EXERCISE OBJECTIVE =
Report back the lines in this listing that carry the string "left".

INFORMATION SUPPLIED =
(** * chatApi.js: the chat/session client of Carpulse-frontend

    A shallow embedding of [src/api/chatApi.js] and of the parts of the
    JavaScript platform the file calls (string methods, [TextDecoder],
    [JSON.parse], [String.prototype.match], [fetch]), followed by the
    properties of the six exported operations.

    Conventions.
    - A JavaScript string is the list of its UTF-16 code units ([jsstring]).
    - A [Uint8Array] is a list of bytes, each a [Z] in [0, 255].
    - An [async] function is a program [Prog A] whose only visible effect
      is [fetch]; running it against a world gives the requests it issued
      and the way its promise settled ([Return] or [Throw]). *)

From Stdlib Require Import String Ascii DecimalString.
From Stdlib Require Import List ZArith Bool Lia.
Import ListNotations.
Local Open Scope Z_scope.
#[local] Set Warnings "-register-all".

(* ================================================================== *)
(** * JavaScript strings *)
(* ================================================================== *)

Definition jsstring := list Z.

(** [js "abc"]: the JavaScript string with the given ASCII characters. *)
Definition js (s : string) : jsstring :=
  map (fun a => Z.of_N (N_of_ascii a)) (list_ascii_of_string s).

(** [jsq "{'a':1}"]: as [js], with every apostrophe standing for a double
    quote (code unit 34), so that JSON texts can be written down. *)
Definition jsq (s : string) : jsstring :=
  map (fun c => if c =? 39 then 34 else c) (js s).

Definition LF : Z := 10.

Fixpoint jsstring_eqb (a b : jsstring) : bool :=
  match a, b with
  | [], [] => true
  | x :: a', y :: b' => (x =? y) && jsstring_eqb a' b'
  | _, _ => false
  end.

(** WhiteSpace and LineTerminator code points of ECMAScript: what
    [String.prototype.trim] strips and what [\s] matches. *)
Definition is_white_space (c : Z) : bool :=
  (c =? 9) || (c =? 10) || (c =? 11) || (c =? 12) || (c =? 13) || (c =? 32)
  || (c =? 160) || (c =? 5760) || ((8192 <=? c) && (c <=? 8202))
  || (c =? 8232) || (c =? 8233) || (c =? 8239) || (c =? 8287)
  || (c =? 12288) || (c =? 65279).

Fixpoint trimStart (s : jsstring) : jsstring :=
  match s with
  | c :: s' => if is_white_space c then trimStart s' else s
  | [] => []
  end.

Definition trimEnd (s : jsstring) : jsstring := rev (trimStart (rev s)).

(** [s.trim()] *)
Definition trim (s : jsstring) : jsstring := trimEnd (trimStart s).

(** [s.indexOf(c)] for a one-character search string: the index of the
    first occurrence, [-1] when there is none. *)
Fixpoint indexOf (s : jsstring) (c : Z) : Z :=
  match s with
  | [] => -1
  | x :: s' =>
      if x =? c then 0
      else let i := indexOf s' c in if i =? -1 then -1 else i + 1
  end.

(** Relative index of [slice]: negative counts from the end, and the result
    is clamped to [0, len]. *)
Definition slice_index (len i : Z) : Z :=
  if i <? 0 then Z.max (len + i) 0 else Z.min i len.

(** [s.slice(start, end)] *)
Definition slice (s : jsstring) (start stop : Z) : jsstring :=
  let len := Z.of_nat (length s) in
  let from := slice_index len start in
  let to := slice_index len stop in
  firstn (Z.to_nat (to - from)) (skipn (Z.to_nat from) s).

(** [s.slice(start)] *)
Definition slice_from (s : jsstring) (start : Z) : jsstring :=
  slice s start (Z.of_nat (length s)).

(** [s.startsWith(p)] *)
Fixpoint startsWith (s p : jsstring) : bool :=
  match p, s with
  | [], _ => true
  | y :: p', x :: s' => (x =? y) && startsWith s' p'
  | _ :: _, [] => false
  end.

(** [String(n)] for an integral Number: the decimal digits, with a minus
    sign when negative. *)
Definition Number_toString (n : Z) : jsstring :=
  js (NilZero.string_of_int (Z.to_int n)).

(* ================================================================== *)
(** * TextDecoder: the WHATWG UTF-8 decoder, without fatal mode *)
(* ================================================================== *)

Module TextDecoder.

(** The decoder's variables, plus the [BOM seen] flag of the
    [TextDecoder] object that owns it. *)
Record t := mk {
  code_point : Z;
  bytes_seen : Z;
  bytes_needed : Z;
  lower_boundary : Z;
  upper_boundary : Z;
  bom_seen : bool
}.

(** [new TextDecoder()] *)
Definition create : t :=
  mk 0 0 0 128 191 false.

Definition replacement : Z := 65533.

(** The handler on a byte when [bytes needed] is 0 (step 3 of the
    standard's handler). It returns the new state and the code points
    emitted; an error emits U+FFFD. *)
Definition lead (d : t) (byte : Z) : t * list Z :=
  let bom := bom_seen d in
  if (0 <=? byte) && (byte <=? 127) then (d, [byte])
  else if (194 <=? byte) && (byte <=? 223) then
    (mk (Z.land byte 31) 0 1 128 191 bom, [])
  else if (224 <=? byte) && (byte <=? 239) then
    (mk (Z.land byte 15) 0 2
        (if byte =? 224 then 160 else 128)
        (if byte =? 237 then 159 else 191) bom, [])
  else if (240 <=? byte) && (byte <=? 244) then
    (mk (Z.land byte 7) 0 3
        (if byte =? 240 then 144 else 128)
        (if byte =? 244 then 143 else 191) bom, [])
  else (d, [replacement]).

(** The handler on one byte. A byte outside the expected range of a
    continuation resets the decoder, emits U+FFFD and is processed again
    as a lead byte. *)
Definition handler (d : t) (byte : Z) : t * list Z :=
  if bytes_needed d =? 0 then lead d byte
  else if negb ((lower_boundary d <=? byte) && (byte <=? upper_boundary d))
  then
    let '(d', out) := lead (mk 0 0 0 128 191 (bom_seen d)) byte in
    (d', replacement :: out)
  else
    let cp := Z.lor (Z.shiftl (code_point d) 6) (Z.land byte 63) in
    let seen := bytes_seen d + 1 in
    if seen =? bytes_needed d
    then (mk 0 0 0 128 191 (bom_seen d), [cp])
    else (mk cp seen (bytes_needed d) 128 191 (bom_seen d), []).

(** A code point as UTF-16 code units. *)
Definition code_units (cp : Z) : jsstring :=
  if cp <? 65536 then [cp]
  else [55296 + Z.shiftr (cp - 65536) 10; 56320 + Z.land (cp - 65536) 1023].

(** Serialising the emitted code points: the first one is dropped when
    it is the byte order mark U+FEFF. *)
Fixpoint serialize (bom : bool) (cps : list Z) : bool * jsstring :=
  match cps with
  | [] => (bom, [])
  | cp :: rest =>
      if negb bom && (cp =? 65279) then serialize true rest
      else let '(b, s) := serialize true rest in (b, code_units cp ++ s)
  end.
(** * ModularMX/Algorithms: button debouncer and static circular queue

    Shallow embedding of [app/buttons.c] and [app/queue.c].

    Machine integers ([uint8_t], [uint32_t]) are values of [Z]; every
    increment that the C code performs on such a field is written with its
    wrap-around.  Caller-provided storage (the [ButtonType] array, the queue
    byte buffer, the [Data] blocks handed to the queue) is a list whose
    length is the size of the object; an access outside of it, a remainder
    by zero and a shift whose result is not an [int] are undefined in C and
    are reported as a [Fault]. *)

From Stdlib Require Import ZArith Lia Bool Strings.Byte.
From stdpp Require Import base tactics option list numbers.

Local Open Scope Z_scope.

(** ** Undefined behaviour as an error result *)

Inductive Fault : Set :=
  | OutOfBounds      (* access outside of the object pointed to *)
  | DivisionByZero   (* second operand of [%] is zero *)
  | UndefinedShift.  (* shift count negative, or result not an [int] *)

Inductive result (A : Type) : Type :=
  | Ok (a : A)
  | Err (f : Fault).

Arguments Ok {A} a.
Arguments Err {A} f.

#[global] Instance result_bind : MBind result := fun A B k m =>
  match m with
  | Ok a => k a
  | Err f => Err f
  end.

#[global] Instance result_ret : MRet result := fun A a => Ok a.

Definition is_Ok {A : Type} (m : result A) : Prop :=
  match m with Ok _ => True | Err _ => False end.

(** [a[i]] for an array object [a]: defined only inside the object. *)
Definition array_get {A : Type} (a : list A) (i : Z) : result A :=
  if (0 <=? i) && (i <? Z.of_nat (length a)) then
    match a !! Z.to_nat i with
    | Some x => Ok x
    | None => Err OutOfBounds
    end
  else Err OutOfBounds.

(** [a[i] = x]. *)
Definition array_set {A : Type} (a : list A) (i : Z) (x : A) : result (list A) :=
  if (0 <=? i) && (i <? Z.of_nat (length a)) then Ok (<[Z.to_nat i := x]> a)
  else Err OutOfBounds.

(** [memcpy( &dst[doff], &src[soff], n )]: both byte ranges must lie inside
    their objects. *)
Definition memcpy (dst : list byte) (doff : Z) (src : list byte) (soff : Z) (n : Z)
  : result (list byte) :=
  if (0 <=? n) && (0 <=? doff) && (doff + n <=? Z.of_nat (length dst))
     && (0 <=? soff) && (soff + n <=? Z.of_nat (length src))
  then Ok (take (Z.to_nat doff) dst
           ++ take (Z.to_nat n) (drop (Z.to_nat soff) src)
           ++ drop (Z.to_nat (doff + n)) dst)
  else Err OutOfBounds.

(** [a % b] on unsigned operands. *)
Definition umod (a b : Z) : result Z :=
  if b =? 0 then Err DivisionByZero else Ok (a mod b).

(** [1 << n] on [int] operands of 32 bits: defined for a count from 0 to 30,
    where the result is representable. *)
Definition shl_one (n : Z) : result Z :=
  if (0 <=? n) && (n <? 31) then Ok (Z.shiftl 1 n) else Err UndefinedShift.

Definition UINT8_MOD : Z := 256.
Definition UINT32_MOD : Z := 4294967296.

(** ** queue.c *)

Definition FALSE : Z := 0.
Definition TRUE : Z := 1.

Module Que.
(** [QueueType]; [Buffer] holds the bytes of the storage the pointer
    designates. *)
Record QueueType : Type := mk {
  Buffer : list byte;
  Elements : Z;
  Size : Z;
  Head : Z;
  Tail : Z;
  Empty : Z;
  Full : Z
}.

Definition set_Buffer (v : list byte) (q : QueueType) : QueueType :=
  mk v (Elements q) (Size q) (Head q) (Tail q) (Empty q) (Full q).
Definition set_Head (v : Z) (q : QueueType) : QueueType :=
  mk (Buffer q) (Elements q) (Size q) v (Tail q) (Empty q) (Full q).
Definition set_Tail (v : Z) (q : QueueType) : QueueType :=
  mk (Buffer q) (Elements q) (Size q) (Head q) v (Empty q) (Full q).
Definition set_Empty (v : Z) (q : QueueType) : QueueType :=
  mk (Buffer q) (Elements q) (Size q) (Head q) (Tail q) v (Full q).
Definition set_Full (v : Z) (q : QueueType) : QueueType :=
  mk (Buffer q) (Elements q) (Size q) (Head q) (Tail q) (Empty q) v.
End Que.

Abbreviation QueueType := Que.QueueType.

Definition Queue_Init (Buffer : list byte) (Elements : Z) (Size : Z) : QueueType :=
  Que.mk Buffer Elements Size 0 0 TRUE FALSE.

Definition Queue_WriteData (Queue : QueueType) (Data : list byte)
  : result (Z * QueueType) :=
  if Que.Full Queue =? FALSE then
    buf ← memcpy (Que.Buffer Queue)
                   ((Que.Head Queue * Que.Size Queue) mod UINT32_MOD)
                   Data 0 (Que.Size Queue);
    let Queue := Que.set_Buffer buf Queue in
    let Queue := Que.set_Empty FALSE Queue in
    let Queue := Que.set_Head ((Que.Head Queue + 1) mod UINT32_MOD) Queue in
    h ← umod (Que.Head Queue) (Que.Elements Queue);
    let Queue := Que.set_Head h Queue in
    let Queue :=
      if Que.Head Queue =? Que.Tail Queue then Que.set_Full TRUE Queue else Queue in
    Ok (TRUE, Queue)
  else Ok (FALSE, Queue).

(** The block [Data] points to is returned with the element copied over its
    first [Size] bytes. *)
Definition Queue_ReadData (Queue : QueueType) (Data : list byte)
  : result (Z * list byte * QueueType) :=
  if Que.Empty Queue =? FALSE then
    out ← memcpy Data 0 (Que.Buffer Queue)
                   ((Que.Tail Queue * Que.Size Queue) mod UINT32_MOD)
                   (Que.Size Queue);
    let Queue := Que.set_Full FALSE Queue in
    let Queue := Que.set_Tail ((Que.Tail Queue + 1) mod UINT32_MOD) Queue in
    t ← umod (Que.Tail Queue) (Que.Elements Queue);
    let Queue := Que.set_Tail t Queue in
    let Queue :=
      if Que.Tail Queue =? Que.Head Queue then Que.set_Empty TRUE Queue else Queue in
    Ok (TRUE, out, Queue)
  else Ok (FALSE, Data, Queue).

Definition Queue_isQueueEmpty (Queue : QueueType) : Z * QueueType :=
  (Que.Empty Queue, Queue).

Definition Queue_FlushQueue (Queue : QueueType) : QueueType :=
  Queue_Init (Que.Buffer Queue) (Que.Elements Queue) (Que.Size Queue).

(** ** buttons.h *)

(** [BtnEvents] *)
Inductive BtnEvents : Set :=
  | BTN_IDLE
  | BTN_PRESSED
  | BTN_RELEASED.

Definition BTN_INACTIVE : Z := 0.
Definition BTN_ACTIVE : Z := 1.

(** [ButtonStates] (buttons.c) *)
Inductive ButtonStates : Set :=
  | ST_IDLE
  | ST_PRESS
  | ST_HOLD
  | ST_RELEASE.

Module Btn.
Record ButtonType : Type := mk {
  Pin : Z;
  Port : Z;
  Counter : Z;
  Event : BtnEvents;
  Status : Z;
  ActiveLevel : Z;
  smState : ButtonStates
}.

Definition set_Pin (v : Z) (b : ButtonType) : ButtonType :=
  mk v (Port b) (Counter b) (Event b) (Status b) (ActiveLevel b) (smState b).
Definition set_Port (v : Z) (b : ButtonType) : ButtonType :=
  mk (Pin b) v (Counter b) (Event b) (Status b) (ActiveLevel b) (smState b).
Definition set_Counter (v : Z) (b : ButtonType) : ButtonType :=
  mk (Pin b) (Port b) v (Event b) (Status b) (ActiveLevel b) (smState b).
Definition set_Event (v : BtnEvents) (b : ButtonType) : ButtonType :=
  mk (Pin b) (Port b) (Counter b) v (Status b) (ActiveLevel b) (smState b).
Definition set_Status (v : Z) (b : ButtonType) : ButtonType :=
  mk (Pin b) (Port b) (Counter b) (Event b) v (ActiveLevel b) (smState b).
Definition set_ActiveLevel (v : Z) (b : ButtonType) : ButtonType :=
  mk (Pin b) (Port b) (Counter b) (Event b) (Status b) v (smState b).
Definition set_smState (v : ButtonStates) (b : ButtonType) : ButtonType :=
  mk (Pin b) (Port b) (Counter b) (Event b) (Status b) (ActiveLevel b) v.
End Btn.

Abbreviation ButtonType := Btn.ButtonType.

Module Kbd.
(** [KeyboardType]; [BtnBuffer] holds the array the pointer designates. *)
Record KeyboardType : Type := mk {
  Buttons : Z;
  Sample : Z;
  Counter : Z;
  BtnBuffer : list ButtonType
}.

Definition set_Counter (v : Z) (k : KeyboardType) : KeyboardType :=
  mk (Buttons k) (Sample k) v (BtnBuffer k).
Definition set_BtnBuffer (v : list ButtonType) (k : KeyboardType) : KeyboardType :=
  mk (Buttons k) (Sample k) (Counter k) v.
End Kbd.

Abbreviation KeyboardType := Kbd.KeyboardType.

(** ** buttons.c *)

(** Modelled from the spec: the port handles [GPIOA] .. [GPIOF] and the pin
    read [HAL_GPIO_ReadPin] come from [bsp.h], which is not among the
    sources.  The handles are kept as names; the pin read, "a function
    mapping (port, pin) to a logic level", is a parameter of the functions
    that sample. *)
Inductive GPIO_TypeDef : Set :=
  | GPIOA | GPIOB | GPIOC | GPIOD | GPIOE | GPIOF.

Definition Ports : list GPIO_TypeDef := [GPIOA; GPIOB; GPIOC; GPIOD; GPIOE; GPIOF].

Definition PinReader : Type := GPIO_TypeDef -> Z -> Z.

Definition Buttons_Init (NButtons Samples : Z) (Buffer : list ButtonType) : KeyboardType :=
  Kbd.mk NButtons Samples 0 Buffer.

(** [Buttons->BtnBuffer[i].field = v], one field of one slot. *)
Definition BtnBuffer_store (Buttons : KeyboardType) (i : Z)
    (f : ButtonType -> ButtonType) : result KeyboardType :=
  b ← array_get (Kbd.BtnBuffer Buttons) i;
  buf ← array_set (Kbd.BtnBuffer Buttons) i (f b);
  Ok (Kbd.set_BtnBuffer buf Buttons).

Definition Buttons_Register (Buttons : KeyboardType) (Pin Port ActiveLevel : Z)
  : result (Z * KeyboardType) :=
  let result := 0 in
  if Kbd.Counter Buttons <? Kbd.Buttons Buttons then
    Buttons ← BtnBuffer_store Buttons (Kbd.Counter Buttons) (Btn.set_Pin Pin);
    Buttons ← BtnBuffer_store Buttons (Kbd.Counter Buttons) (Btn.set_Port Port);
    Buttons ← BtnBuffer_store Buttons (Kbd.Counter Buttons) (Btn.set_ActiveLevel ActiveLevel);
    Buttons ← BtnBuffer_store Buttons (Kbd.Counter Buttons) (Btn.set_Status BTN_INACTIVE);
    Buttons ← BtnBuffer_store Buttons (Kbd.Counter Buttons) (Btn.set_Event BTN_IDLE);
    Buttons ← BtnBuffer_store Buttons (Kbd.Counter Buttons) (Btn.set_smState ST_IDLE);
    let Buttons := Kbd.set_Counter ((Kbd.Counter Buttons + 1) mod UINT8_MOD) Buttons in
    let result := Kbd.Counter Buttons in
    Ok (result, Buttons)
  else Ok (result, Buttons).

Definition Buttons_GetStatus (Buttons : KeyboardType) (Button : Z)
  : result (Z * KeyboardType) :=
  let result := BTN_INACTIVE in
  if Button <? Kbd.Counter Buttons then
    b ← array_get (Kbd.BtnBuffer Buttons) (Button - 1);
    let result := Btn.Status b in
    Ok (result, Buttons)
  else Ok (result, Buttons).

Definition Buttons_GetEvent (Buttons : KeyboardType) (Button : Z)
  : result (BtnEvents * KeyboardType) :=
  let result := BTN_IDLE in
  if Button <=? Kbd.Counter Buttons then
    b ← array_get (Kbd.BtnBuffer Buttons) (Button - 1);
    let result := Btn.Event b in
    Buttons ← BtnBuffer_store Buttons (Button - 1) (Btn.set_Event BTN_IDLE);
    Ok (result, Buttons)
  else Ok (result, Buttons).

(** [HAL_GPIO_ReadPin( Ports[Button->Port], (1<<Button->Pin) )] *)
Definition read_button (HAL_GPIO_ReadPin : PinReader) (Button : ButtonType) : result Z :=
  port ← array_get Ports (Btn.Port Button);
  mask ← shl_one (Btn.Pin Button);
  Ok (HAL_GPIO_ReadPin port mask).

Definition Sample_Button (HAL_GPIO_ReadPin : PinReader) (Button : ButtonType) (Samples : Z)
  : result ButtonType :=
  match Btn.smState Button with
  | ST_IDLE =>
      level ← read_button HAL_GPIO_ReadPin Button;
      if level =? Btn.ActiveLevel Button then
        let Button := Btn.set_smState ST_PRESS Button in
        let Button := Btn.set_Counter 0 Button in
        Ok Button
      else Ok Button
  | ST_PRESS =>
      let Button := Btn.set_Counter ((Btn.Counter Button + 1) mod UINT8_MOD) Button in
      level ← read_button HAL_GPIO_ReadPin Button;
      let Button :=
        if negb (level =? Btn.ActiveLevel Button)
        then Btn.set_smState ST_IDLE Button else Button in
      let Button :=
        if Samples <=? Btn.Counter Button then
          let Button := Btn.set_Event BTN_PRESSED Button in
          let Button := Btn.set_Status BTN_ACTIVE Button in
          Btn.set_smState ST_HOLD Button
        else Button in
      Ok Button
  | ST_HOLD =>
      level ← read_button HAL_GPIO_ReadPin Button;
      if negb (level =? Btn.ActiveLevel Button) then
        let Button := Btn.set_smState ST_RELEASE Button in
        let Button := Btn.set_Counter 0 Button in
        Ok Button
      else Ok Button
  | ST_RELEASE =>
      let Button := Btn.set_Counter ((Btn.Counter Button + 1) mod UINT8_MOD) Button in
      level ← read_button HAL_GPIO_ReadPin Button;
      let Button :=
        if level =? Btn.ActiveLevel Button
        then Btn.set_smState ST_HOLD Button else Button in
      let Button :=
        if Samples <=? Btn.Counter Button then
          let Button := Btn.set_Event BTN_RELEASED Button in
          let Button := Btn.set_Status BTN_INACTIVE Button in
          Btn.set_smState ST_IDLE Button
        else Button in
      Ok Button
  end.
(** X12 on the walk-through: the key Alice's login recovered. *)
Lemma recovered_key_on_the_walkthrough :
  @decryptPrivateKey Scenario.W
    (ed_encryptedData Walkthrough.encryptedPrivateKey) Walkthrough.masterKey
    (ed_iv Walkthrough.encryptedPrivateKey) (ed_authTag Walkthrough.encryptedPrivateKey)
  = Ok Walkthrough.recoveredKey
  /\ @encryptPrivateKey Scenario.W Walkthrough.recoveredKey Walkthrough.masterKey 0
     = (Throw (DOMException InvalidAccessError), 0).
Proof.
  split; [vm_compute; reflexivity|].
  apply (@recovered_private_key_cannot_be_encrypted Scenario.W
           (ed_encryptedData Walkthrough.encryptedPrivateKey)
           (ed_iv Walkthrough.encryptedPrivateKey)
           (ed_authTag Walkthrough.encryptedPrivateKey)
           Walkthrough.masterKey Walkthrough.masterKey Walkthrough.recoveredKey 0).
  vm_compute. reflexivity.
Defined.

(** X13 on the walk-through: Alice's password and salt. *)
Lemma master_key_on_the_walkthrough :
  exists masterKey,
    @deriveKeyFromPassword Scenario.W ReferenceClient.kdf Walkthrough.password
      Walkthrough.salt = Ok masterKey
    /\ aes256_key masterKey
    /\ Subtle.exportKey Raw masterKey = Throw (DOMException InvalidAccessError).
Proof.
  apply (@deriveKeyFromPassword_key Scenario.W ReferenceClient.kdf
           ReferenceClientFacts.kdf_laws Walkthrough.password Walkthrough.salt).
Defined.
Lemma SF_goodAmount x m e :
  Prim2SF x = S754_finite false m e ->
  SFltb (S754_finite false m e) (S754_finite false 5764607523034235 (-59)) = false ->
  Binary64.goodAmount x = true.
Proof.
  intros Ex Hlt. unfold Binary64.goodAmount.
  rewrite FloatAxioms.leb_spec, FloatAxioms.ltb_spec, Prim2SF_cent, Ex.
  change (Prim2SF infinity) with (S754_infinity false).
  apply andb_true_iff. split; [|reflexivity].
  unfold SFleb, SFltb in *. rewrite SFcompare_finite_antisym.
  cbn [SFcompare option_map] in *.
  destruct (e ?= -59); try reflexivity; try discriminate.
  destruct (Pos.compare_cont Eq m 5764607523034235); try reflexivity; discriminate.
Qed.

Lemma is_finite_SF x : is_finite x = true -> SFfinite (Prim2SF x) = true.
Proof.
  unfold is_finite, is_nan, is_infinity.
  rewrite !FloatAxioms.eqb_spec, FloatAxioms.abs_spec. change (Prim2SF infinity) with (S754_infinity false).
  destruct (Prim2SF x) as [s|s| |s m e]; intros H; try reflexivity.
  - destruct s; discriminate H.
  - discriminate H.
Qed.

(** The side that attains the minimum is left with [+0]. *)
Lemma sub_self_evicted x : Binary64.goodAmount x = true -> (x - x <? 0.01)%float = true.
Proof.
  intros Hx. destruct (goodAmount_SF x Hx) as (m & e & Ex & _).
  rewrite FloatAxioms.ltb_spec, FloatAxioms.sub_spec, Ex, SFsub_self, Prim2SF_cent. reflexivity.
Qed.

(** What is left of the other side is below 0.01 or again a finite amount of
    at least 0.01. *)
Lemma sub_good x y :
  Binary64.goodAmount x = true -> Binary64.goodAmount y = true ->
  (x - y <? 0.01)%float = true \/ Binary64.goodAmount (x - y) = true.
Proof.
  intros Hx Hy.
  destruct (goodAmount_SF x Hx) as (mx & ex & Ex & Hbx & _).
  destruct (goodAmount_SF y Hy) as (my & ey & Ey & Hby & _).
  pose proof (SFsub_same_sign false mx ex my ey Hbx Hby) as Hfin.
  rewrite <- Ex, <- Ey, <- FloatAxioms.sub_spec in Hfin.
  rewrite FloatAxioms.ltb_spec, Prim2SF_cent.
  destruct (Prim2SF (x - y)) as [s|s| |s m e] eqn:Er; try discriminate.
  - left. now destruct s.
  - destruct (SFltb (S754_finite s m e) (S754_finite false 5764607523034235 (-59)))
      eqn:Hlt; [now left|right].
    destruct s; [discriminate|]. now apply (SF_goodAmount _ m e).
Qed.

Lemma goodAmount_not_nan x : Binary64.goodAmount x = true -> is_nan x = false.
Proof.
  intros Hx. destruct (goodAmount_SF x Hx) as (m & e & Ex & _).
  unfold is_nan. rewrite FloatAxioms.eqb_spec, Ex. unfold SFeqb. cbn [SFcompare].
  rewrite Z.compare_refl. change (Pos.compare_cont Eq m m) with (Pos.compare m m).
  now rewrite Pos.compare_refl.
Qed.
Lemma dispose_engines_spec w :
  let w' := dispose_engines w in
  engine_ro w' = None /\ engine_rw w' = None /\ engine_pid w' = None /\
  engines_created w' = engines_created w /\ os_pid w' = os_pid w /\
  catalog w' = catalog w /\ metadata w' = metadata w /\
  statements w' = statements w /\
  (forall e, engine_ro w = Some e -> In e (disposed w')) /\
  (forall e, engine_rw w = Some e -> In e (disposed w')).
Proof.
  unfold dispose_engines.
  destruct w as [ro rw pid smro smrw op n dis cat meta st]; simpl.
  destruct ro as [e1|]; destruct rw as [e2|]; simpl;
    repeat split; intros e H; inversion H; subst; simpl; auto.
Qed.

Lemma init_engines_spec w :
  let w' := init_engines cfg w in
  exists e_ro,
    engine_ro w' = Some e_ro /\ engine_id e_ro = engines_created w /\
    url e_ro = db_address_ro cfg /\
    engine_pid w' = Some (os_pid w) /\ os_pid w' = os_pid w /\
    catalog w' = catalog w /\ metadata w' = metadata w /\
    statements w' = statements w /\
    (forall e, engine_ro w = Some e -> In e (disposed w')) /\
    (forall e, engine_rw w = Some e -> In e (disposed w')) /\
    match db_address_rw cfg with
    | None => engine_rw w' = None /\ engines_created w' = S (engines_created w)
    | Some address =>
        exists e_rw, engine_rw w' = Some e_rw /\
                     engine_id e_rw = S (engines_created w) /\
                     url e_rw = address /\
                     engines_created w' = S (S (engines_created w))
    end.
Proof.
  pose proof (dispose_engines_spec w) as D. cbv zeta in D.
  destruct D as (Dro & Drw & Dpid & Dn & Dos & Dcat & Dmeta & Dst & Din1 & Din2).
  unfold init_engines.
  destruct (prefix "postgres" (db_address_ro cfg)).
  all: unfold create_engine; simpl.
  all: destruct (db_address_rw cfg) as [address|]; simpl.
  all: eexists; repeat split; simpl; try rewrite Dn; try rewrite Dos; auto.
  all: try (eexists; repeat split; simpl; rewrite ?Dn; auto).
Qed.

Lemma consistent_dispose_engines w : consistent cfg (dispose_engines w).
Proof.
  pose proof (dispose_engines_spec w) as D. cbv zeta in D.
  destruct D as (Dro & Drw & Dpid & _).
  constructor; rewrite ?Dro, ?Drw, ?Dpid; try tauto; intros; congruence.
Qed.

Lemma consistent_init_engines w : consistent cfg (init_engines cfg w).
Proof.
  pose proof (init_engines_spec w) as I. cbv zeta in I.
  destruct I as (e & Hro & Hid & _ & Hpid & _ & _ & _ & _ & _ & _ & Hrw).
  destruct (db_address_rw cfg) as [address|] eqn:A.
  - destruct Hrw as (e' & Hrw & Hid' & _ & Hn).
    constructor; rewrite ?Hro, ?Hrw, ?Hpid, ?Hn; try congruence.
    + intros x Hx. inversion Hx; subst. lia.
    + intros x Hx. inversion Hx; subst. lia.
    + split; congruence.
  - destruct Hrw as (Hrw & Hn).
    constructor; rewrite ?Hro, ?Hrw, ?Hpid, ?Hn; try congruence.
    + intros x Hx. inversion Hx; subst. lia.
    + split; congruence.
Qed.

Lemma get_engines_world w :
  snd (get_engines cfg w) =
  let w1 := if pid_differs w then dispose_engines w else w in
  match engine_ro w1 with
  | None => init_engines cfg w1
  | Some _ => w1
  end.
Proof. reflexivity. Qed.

COMPLETED TASK =
(** The side that attains the minimum is left with [+0]. *)
(** What is left of the other side is below 0.01 or again a finite amount of
  - left. now destruct s.
      eqn:Hlt; [now left|right].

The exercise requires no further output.